Data provided: Begin
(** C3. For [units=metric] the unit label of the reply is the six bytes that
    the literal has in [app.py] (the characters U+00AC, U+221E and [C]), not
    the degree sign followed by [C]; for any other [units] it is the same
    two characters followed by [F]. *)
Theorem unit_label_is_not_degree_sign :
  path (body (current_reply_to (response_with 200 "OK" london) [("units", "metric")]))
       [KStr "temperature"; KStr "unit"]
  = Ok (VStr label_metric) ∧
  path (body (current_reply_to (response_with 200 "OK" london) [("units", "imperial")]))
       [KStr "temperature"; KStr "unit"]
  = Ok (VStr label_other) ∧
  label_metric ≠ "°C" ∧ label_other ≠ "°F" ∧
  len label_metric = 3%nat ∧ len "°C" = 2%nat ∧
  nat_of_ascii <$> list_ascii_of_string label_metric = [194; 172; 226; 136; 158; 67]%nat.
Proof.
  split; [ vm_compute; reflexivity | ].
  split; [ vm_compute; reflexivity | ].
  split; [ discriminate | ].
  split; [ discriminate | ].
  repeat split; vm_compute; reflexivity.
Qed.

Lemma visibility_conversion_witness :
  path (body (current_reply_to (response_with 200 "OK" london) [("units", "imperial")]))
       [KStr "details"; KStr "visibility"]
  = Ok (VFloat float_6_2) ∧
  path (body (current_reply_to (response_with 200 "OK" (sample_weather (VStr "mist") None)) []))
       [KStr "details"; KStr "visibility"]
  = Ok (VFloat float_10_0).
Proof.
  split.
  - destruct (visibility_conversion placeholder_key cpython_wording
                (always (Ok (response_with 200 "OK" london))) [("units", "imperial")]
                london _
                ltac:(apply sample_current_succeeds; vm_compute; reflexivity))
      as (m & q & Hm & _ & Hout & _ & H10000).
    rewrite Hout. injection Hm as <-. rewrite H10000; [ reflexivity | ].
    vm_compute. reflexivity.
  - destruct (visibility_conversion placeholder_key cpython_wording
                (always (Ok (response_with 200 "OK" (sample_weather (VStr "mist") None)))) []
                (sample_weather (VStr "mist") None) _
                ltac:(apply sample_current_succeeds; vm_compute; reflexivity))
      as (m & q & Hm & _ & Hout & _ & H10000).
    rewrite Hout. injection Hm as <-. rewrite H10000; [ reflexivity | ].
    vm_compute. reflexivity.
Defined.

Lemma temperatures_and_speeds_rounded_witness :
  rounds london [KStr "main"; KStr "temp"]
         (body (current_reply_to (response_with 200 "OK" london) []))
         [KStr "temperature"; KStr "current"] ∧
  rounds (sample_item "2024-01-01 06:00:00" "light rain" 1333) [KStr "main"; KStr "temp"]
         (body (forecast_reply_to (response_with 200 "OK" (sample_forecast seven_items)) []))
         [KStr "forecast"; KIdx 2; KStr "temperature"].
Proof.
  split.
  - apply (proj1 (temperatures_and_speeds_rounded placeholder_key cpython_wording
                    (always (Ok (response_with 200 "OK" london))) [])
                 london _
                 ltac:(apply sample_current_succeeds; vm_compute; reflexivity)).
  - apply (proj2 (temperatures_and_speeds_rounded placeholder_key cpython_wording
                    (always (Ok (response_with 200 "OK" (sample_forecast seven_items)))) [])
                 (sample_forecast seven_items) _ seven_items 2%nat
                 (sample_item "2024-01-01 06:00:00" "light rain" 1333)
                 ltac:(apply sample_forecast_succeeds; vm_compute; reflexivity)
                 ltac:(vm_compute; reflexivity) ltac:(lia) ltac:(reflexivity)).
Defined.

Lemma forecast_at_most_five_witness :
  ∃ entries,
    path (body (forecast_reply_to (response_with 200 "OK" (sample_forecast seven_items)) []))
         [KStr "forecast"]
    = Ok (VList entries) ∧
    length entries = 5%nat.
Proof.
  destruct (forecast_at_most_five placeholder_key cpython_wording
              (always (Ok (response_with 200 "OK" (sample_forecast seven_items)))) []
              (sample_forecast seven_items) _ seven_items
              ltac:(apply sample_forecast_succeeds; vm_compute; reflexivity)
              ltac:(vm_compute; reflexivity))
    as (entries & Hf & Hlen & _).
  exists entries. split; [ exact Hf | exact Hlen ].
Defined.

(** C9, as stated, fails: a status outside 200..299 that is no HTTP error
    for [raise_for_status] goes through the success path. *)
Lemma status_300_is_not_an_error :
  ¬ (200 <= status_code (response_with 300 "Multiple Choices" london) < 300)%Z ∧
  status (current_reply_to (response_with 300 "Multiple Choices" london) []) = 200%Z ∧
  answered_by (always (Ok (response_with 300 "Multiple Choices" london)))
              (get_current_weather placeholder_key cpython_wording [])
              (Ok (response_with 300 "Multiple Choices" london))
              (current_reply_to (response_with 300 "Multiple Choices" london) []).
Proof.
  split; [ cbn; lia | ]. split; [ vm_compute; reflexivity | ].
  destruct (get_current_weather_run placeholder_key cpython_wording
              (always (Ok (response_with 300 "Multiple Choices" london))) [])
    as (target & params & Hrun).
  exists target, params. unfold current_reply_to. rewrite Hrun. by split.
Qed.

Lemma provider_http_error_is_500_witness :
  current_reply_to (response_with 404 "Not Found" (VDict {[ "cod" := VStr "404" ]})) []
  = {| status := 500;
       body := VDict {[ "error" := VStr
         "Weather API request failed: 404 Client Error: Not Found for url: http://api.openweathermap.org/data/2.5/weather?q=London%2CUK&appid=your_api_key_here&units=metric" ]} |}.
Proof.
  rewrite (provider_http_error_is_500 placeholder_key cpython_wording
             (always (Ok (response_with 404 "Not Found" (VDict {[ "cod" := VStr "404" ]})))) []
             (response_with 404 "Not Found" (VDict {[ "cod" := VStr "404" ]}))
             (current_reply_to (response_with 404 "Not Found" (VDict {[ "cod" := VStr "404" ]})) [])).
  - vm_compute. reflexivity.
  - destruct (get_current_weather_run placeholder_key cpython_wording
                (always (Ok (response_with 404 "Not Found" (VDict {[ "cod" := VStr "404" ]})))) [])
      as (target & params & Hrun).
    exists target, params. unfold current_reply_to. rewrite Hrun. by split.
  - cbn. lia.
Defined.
Data provided: End
_Task description:_
Only the lines from the start of the material through the line containing "the degree sign" should be repeated, and they should be repeated exactly.

_Solution for this exercise:_
(** C3. For [units=metric] the unit label of the reply is the six bytes that
    the literal has in [app.py] (the characters U+00AC, U+221E and [C]), not
    the degree sign followed by [C]; for any other [units] it is the same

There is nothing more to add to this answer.